### TASK TO CARRY OUT:
Your task is to copy each line of the material below that includes "Atoi".

********************

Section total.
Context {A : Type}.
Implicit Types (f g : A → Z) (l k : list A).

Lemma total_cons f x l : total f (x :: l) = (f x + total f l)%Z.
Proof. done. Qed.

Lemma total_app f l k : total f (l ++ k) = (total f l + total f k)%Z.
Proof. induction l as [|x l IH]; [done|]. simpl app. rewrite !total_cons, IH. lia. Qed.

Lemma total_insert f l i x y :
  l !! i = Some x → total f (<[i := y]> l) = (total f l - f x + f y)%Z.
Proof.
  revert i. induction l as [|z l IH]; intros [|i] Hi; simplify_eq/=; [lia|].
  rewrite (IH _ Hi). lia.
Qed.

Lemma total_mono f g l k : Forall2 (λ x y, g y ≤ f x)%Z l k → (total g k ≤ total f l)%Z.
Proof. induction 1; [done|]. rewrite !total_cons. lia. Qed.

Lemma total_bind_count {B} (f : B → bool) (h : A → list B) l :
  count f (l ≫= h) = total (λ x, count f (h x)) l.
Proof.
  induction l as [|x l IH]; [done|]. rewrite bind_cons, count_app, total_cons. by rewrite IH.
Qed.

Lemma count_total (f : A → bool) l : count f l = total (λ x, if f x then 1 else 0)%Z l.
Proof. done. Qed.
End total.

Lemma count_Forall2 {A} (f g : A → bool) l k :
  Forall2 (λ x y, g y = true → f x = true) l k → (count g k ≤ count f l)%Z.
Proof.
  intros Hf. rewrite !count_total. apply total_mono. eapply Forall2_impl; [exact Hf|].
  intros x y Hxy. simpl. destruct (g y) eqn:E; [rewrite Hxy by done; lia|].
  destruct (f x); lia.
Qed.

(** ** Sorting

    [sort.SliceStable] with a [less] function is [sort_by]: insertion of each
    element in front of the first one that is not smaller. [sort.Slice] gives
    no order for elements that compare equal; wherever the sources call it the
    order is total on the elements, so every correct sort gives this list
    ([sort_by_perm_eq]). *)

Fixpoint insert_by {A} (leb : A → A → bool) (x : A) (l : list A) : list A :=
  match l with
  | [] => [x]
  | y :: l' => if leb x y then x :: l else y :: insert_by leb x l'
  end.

********************

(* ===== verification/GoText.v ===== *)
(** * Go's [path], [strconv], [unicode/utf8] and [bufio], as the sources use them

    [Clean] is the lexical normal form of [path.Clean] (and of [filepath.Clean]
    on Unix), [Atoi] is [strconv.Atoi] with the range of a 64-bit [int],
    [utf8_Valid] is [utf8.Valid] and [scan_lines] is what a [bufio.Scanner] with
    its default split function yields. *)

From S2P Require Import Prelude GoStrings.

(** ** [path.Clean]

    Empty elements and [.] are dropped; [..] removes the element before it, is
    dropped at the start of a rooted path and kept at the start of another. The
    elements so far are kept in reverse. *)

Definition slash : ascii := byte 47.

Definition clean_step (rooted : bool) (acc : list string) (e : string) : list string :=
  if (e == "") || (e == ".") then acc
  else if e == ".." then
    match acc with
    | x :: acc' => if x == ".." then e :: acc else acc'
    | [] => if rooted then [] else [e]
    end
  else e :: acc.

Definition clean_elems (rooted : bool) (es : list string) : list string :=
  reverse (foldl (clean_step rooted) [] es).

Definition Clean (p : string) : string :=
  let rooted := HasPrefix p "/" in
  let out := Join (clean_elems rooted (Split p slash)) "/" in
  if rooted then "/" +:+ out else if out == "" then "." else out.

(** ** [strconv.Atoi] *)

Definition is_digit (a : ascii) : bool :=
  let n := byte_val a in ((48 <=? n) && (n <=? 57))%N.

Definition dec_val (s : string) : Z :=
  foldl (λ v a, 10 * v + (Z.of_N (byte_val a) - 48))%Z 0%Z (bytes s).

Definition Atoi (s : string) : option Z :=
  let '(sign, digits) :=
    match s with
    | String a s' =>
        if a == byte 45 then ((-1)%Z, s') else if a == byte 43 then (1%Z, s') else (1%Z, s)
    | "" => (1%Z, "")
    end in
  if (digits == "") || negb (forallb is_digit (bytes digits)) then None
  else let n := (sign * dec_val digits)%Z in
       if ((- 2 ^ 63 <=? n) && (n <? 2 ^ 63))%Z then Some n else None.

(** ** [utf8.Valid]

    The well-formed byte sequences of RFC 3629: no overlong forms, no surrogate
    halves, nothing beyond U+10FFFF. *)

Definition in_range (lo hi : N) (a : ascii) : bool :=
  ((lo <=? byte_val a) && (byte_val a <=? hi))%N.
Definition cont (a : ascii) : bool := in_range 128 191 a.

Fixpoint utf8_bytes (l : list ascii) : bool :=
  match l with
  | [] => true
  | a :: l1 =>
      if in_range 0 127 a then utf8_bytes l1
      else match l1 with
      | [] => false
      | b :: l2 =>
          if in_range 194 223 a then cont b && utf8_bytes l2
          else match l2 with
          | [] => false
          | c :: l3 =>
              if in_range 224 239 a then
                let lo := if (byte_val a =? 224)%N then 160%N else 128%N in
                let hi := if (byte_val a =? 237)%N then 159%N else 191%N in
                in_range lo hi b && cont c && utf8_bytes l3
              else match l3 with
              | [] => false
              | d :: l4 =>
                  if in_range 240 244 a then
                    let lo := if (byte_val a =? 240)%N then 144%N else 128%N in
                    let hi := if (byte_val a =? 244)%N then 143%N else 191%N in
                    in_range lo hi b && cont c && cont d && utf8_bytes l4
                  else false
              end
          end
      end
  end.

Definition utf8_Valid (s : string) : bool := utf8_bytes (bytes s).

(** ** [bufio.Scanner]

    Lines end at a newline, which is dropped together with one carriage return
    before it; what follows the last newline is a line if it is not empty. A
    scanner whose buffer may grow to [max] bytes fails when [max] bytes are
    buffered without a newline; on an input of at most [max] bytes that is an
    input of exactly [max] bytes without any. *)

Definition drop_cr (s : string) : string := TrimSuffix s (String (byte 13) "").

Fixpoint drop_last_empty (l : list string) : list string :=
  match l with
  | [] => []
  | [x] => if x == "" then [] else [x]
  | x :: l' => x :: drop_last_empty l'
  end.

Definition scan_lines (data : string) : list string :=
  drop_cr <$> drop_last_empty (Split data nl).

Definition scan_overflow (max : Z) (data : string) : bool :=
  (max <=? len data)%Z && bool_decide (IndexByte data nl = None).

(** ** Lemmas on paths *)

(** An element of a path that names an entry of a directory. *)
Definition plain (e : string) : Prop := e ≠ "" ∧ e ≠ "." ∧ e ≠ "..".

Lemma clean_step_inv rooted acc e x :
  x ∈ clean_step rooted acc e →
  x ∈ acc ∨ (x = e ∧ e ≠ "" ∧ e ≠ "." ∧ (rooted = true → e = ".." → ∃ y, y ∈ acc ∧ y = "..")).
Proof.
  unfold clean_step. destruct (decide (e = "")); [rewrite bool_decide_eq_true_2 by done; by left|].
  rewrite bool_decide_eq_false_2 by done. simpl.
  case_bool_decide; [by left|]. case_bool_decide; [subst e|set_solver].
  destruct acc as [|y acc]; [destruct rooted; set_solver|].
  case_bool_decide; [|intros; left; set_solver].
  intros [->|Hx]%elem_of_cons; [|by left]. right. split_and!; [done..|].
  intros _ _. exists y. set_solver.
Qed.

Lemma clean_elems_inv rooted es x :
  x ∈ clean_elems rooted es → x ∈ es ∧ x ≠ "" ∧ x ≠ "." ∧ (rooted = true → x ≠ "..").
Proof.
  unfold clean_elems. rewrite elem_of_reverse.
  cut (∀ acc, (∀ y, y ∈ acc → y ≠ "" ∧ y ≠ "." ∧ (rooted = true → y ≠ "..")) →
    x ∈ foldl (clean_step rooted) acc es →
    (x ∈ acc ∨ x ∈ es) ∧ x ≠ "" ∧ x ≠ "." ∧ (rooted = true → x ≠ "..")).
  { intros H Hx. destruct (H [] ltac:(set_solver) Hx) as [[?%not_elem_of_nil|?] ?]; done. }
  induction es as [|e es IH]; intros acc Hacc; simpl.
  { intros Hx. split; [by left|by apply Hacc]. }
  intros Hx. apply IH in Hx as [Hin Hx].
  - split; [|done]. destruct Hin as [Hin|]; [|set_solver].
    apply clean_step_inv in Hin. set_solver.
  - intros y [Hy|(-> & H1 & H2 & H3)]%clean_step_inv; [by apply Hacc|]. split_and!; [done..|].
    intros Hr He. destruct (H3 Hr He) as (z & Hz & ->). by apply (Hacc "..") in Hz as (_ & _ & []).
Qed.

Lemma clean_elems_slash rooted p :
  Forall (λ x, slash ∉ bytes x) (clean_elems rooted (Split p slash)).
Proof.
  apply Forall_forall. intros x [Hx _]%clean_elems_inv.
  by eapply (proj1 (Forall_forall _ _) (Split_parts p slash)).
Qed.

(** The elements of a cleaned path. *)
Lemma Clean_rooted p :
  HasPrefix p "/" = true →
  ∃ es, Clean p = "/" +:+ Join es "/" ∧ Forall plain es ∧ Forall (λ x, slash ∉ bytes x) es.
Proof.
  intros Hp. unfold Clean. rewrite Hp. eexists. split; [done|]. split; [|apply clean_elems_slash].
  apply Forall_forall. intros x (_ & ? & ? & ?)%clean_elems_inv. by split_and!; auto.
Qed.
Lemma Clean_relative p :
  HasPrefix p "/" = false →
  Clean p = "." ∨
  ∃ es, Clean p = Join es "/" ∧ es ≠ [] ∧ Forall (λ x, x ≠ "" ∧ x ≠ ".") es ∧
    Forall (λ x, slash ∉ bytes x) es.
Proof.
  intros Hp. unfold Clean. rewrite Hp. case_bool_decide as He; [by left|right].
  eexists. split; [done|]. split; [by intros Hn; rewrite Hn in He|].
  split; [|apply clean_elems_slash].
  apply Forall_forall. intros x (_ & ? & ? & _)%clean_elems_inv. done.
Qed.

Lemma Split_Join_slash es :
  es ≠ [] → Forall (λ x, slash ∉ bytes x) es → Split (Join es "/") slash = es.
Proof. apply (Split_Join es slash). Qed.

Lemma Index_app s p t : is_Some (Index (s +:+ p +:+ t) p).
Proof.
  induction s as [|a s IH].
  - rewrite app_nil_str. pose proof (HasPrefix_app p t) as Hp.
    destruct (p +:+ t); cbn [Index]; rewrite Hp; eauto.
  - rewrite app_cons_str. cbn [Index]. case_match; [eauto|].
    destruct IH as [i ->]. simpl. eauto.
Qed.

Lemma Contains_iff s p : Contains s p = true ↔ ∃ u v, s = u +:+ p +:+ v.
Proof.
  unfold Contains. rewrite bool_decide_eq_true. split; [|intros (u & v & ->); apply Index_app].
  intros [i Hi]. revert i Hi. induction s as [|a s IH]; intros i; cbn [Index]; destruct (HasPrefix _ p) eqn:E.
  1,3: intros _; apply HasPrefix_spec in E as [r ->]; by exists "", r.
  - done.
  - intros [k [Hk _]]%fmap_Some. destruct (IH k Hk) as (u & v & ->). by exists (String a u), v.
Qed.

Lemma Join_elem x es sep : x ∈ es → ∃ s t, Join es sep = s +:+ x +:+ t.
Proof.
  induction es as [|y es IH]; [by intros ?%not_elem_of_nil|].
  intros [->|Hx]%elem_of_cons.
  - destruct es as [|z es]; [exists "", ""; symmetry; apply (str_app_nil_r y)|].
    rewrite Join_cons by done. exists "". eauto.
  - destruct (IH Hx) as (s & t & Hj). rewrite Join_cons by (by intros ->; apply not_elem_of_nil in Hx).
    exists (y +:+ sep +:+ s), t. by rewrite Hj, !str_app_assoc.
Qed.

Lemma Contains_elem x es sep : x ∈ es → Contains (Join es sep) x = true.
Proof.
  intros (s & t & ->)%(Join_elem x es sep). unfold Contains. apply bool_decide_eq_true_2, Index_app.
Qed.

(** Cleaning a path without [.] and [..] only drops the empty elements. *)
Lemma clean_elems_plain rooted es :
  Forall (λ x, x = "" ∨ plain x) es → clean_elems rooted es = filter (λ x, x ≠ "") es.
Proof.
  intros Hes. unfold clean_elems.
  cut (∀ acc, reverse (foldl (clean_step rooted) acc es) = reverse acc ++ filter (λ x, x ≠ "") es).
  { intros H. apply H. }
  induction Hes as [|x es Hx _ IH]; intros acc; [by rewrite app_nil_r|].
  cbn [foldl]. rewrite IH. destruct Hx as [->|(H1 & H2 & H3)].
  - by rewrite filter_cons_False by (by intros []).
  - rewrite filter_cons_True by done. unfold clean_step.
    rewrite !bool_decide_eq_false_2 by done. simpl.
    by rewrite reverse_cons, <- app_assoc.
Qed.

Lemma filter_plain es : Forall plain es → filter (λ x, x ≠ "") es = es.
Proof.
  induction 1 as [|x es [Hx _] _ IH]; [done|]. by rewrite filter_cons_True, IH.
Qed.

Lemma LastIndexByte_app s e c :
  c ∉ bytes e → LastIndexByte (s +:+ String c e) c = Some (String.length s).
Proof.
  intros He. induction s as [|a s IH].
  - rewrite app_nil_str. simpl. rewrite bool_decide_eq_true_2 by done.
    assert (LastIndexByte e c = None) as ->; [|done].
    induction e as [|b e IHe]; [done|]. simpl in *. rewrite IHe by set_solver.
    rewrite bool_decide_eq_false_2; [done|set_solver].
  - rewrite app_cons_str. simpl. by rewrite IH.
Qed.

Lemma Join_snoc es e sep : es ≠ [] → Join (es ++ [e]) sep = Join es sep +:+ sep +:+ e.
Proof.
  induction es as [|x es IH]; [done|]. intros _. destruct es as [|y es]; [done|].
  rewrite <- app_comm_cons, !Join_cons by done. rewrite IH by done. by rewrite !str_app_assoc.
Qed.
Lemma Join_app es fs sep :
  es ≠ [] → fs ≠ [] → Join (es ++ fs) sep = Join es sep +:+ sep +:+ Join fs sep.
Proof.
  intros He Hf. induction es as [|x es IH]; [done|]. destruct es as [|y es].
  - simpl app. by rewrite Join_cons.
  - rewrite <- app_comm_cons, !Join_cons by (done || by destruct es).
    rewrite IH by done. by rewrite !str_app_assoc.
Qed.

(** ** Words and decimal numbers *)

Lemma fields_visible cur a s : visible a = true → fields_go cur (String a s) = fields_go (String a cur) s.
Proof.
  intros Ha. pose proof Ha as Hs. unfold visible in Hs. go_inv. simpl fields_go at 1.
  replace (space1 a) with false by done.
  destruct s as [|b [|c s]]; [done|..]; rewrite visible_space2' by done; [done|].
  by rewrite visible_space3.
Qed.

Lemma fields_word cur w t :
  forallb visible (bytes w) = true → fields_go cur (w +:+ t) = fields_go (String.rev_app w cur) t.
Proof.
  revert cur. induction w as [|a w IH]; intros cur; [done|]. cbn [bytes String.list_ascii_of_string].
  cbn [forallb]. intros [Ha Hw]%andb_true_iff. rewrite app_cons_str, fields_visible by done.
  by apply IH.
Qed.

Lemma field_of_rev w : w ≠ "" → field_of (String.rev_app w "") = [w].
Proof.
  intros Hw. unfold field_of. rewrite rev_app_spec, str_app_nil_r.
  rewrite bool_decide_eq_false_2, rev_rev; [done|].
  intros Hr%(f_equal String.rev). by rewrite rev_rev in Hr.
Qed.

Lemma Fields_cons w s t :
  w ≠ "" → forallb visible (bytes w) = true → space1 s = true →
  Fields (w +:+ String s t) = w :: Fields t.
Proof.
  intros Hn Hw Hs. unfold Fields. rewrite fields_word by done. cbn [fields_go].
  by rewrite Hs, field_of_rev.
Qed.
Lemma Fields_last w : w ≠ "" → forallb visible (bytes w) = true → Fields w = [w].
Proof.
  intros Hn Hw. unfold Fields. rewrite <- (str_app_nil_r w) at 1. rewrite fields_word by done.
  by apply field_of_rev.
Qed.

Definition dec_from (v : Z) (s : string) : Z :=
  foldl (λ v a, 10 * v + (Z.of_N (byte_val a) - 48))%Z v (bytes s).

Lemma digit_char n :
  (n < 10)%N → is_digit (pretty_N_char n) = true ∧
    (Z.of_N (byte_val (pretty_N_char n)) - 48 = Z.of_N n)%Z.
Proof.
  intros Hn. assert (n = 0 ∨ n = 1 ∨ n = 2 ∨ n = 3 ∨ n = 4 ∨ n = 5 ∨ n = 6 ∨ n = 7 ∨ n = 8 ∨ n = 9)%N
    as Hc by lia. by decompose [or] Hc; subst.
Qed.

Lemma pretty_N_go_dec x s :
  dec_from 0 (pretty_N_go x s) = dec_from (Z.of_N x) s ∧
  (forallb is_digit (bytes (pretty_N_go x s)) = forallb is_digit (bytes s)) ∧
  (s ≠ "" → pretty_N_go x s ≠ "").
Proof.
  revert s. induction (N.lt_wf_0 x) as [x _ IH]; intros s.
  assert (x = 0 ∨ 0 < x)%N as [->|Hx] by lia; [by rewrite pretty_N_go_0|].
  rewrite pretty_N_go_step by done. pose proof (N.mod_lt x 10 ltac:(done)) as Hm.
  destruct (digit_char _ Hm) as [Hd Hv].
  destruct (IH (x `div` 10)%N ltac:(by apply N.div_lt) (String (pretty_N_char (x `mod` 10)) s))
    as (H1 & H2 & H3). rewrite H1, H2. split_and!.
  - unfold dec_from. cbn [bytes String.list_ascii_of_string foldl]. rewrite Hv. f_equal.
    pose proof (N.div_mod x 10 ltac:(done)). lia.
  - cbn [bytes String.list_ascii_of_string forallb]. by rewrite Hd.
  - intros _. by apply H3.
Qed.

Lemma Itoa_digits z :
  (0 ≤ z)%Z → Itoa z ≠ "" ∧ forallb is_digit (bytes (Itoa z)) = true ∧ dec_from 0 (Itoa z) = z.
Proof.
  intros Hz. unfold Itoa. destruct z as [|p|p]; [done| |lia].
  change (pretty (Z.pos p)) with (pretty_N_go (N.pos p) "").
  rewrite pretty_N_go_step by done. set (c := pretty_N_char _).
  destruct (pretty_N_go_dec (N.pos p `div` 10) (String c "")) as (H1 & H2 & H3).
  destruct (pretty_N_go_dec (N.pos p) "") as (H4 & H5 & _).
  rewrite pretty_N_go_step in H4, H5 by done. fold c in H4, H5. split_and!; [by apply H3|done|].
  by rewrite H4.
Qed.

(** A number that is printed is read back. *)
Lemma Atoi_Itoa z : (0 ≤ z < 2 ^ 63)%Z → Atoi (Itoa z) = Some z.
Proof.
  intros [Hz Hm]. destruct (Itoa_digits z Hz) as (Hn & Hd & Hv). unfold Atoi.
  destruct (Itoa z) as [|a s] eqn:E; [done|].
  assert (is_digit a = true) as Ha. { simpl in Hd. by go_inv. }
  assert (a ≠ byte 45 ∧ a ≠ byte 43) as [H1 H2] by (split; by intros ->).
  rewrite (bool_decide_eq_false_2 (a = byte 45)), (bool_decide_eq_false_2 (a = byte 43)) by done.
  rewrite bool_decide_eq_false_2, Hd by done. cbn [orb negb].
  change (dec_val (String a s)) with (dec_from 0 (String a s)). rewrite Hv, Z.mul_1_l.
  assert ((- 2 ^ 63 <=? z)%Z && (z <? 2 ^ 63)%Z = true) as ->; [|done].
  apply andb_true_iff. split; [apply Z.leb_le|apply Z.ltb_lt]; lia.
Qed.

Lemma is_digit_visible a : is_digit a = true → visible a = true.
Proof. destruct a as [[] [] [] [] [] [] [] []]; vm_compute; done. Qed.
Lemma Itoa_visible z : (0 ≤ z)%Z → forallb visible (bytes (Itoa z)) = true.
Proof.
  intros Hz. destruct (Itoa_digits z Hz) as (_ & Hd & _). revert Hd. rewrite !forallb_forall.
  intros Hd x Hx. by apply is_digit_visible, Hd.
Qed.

********************

### TASK RESULT:
    on Unix), [Atoi] is [strconv.Atoi] with the range of a 64-bit [int],
(** ** [strconv.Atoi] *)
Definition Atoi (s : string) : option Z :=
Lemma Atoi_Itoa z : (0 ≤ z < 2 ^ 63)%Z → Atoi (Itoa z) = Some z.
  intros [Hz Hm]. destruct (Itoa_digits z Hz) as (Hn & Hd & Hv). unfold Atoi.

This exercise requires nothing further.